What is the mafia" is a cognitive and political pursuit for experts, state officials and the lay public. This panel explores ethnographies of the constitution of the definition, drawing from the political and jural realm and activist circles.
While anti-Mafia investigations are as old as the Mafia itself, the debate about what the Mafia is and how to fight it remains open. This is at once a cognitive and a pragmatic debate, solidifying expert knowledge, implicitly involving state officials, and indeed shaping how common people imagine the social relations that they conceive as central to the operation of the Cosa Nostra and other mafias. For instance, is corruption identified as economic exchange or is it a moment in an ongoing, multifaceted relationship, involving more reciprocity and redistribution than exchange? What relational images do we invoke when we seek to explain to ourselves and to others 'what the Mafia is'? What normativities do such definitions acquire or inspire?

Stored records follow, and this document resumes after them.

(* ===== verification/Handler.v ===== *)
(** * The request handlers: src/ngx_http_lookaround_handler.c and _util.c

    Every handler of the module as a function from the request and the shared
    state to the status it returns, the response it sends and the new state.
    The functions of nginx that only move the response along (discarding the
    request body, sending the header, the output filters) enter through the
    status they return, in [ngx_env]. *)
From Stdlib Require Import SpecFloat.
From S2P Require Import Prelude.
From S2P Require Import NgxString.
From S2P Require Import NgxHttpArg.
From S2P Require Import NgxPalloc.
From S2P Require Import Geo.
From S2P Require Import SharedMem.
From S2P Require Import StrMap.
From S2P Require Import QuadTree.
From S2P Require Import CoreData.

Definition NGX_HTTP_GET : Z := 2.
Definition NGX_HTTP_OK : Z := 200.
Definition NGX_HTTP_BAD_REQUEST : Z := 400.
Definition NGX_HTTP_NOT_ALLOWED : Z := 405.
Definition NGX_HTTP_INTERNAL_SERVER_ERROR : Z := 500.

Definition NLA_ACTION_MAXLEN : nat := 32.
Definition NLA_DEF_COUNT : Z := 50.
Definition NLA_MAX_COUNT : Z := 10000.
Definition NLA_OK : bytes := bs "OK".

Definition CT_TXT : bytes := bs "text/plain; charset=utf-8".
Definition CT_JSON : bytes := bs "application/json; charset=utf-8".

Definition g_pcszIMOK : bytes := bs "I'm OK".
Definition g_pcszVersion : bytes := bs "0.1".
Definition g_pcszHelp : bytes := bs "Help".

(** The members of [ngx_http_request_t] the module reads. *)
Record request := mk_request {
  method : Z;
  uri : bytes;
  args : bytes;
  r_pool : pool;
  r_conf : option loc_conf
}.

(** What the rest of nginx answers. *)
Record ngx_env := mk_env {
  discard_request_body : Z;
  set_content_type : Z;
  send_header : Z;
  output_filter : Z
}.

(** A response given to [ngx_http_send_header], with the body given to
    [ngx_http_output_filter] when it gets that far. *)
Record response := mk_response {
  status : Z;
  content_type : bytes;
  content_length_n : Z;
  body : option bytes
}.

#[export] Instance response_eq_dec : EqDecision response.
Proof. solve_decision. Defined.

Definition sizeof_buf : Z := 80.
Definition sizeof_str : Z := 16.

(** [fn_i_get_action]: the loop that copies the first segment of the path. *)
Fixpoint action_loop (room : nat) (uri : bytes) (i : nat) : out bytes :=
  match room with
  | O => Ok []
  | S room =>
      if (i <? length uri - 1)%nat then
        let! c := rd uri (S i) in
        if (c =? 0) || (c =? 63) || (c =? 35) || (c =? 47) then Ok []
        else let! r := action_loop room uri (S i) in Ok (c :: r)
      else Ok []
  end.

Definition fn_i_get_action (uri : bytes) : out bytes :=
  if (length uri <? 2)%nat then Ok []
  else
    let! c := rd uri 0 in
    if negb (c =? 47) then Ok [] else action_loop NLA_ACTION_MAXLEN uri 0.

Section Handlers.
Context {M : MM} {Osm : OSMem}.
Variable cos : Dbl.double -> Dbl.double.
Variable env : ngx_env.

(** The state a request works on. *)
Record state := mk_state { st_world : world; st_os : os }.

(** Result of a handler: the status, the response if one was sent, the state. *)
Abbreviation result := (Z * option response * state)%type.

Definition finish (rc : Z) (st : state) : out result := Ok (rc, None, st).

(** [fn_pns_get_ngxStr]: a copy of a C string in the pool. *)
Definition fn_pns_get_ngxStr (p : pool) (pcuszStr : bytes) (o : os) : out (bytes * pool * os) :=
  let! (b, p, o) := ngx_palloc p (blen pcuszStr + 1) o in
  match b with
  | None => Undef NullDeref
  | Some _ =>
      let! (s, p, o) := ngx_palloc p sizeof_str o in
      match s with None => Undef NullDeref | Some _ => Ok (pcuszStr, p, o) end
  end.

Definition ngx_http_lookaround_render_output (r : request) (p : pool) (pcszTxt pcszContentType : bytes)
    (st : state) : out result :=
  if Z.land (method r) NGX_HTTP_GET =? 0 then finish NGX_HTTP_NOT_ALLOWED st
  else
    let! (b, p, o) := ngx_pcalloc p sizeof_buf (st_os st) in
    match b with
    | None => finish NGX_HTTP_INTERNAL_SERVER_ERROR (mk_state (st_world st) o)
    | Some _ =>
        let! (pstr, p, o) := fn_pns_get_ngxStr p pcszTxt o in
        let st := mk_state (st_world st) o in
        let reply := mk_response NGX_HTTP_OK pcszContentType (blen pcszTxt) in
        if negb (send_header env =? NGX_OK) then Ok (send_header env, Some (reply None), st)
        else Ok (output_filter env, Some (reply (Some pstr)), st)
    end.

(** [ngx_http_arg] with one of the parameter names. *)
Definition arg (r : request) (name : bytes) : out (option bytes) := ngx_http_arg (args r) name.

Definition ngx_http_lookaround_imok (r : request) (st : state) : out result :=
  ngx_http_lookaround_render_output r (r_pool r) g_pcszIMOK CT_TXT st.

(** The integer parameters: [ngx_atoi], then the conversion to [int]. *)
Definition int_arg (default : Z) (v : option bytes) : Z :=
  match v with None => default | Some s => i32 (Number.ngx_atoi s) end.

Definition deg_arg (s : bytes) : Z := i32 (Number.ngx_atofp s NLA_DEG_FIXPOINT).

(** [achIDBuf]: 32 bytes on the stack that get the [sID.len] bytes of the
    parameter and a NUL; read back as a C string. *)
Definition id_buffer (sID : bytes) : out bytes :=
  if blen sID <=? NLA_DATA_ID_MAX_LEN - 1 then Ok (cstr sID) else Undef OutOfBounds.

Definition id_len_ok (sID : bytes) : bool :=
  negb ((blen sID <=? 0) || (NLA_DATA_ID_MAX_LEN <? blen sID)).

Definition ngx_http_lookaround_setitem (r : request) (now : Z) (st : state) : out result :=
  let! sID := arg r (bs "id") in
  match sID with None => finish NGX_HTTP_BAD_REQUEST st | Some sID =>
  if negb (id_len_ok sID) then finish NGX_HTTP_BAD_REQUEST st else
  let! sLat := arg r (bs "lat") in
  match sLat with None => finish NGX_HTTP_BAD_REQUEST st | Some sLat =>
  let! sLon := arg r (bs "lon") in
  match sLon with None => finish NGX_HTTP_BAD_REQUEST st | Some sLon =>
  let! sStatus := arg r (bs "status") in
  let iStatus := int_arg 0 sStatus in
  let! sType := arg r (bs "type") in
  let iType := int_arg 0 sType in
  let! achIDBuf := id_buffer sID in
  let! w := ngx_http_lookaround_setdataloc achIDBuf (mk_loc (deg_arg sLat) (deg_arg sLon))
              iStatus iType (r_conf r) now (st_world st) in
  ngx_http_lookaround_render_output r (r_pool r) NLA_OK CT_TXT (mk_state w (st_os st))
  end end end.

Definition ngx_http_lookaround_getitem (r : request) (st : state) : out result :=
  let! sID := arg r (bs "id") in
  match sID with None => finish NGX_HTTP_BAD_REQUEST st | Some sID =>
  if negb (id_len_ok sID) then finish NGX_HTTP_BAD_REQUEST st else
  let! achIDBuf := id_buffer sID in
  let! p := ngx_http_lookaround_getdatanode achIDBuf (st_world st) in
  match p with
  | None => ngx_http_lookaround_render_output r (r_pool r) (bs "{}") CT_JSON st
  | Some _ =>
      let! d := ld_data (w_heap (st_world st)) p in
      let! achJsonBuf := fn_v_FormatDataItem (data d) NLA_DATA_JSON_LEN in
      ngx_http_lookaround_render_output r (r_pool r) achJsonBuf CT_JSON st
  end
  end.

(** The last writes to the JSON buffer: the final comma becomes the closing
    bracket, or the bracket is written behind an empty list. *)
Definition close_json (ex : nla_ex_param) : out bytes :=
  match last (ex_json ex) with
  | None => Undef OutOfBounds
  | Some c =>
      if c =? 44 then Ok (take (length (ex_json ex) - 1) (ex_json ex) ++ bs "]")
      else let! _ := poke (ex_size ex) (ex_json ex) in Ok (ex_json ex ++ bs "]")
  end.

(** Fuel for the walk along one list: a list without repetition is shorter. *)
Definition walk_fuel (h : heap) : nat := S (base.size (datas h)).

Definition ngx_http_lookaround_lookaround (r : request) (st : state) : out result :=
  let! sLat := arg r (bs "lat") in
  match sLat with None => finish NGX_HTTP_BAD_REQUEST st | Some sLat =>
  let! sLon := arg r (bs "lon") in
  match sLon with None => finish NGX_HTTP_BAD_REQUEST st | Some sLon =>
  let! sRadius := arg r (bs "radius") in
  match sRadius with None => finish NGX_HTTP_BAD_REQUEST st | Some sRadius =>
  let radius := Number.ngx_atofp sRadius NLA_DEG_FIXPOINT in
  let! sStatus := arg r (bs "status") in
  let iStatus := int_arg NLA_INVALID_STATUS sStatus in
  let! sType := arg r (bs "type") in
  let iType := int_arg NLA_INVALID_TYPE sType in
  let! sCount := arg r (bs "count") in
  let iCount := int_arg NLA_DEF_COUNT sCount in
  if (iCount <=? 0) || (NLA_MAX_COUNT <=? iCount) then finish NGX_HTTP_BAD_REQUEST st else
  let! rc := fn_v_GetRectFromLocRadius cos (mk_loc (deg_arg sLat) (deg_arg sLon))
               (Dbl.div (Dbl.of_int radius) Dbl.NLA_DEG_FIXPOINT_BASE_FLOAT) in
  let! (pszJsonBuf, p, o) := ngx_pcalloc (r_pool r) (i32 (iCount * NLA_DATA_JSON_LEN)) (st_os st) in
  let st := mk_state (st_world st) o in
  match pszJsonBuf with None => finish NGX_HTTP_BAD_REQUEST st | Some _ =>
  let ex := mk_ex 0 (bs "[") (i32 (iCount * NLA_DATA_JSON_LEN)) in
  let h := w_heap (st_world st) in
  let! core := deref (w_core (st_world st)) in
  let! conf := deref (r_conf r) in
  let! ex := get_around_data (nMapMaxLevel conf) iStatus iType iCount (depth conf) (walk_fuel h) h rc
               (p_map_root core) ex in
  let! json := close_json ex in
  ngx_http_lookaround_render_output r p json CT_JSON st
  end end end end.

Definition ngx_http_lookaround_getitems (r : request) (st : state) : out result := finish NGX_DONE st.
Definition ngx_http_lookaround_reset (r : request) (st : state) : out result := finish NGX_DONE st.
Definition ngx_http_lookaround_stat (r : request) (st : state) : out result := finish NGX_DONE st.

(** [sprintf(achBuf, g_pcszAbout, g_pcszVersion)] into 1000 bytes. *)
Definition ngx_http_lookaround_about (r : request) (st : state) : out result :=
  let! achBuf := sprintf_into 1000
    (bs "Version " ++ g_pcszVersion ++ [10] ++ bs "Developed by Cui Yingjie (nihuo)") in
  ngx_http_lookaround_render_output r (r_pool r) achBuf CT_TXT st.

Definition ngx_http_lookaround_help (r : request) (st : state) : out result :=
  ngx_http_lookaround_render_output r (r_pool r) g_pcszHelp CT_TXT st.

Definition ngx_http_lookaround_handler (r : request) (now : Z) (st : state) : out result :=
  if Z.land (method r) NGX_HTTP_GET =? 0 then finish NGX_HTTP_NOT_ALLOWED st
  else
    let rc := discard_request_body env in
    if negb (rc =? NGX_OK) && negb (rc =? NGX_AGAIN) then finish rc st
    else if negb (set_content_type env =? NGX_OK) then finish NGX_HTTP_INTERNAL_SERVER_ERROR st
    else
      let! uachbuf := fn_i_get_action (uri r) in
      if decide (uachbuf = bs "lookaround") then ngx_http_lookaround_lookaround r st
      else if decide (uachbuf = bs "setitem") then ngx_http_lookaround_setitem r now st
      else if decide (uachbuf = bs "getitem") then ngx_http_lookaround_getitem r st
      else if decide (uachbuf = bs "getitems") then ngx_http_lookaround_getitems r st
      else if decide (uachbuf = bs "reset") then ngx_http_lookaround_reset r st
      else if decide (uachbuf = bs "stat") then ngx_http_lookaround_stat r st
      else if decide (uachbuf = bs "about") then ngx_http_lookaround_about r st
      else if decide (uachbuf = bs "imok") then ngx_http_lookaround_imok r st
      else if decide (uachbuf = bs "help") then ngx_http_lookaround_help r st
      else finish NGX_HTTP_BAD_REQUEST st.
End Handlers.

This panel will explore how this debate has shaped social, political, legal, cultural and investigative perceptions and representations of the "Mafia" and how it positions anti-Mafia investigators at the heart of the struggle over the relationship between the state and society.
The papers in this panel follow investigators, experts, activists and people sharing social milieux with Mafiosi, as they attempt to understand the Mafia, and to convince their peers and the public that they know best what the Mafia is. By examining how sociological imaginaries of corruption, violence and social control, as well as the politics of definition and evidence shape this struggle, we delve into the power dynamics that shape the meaning and the reach of law, politics, and knowledge.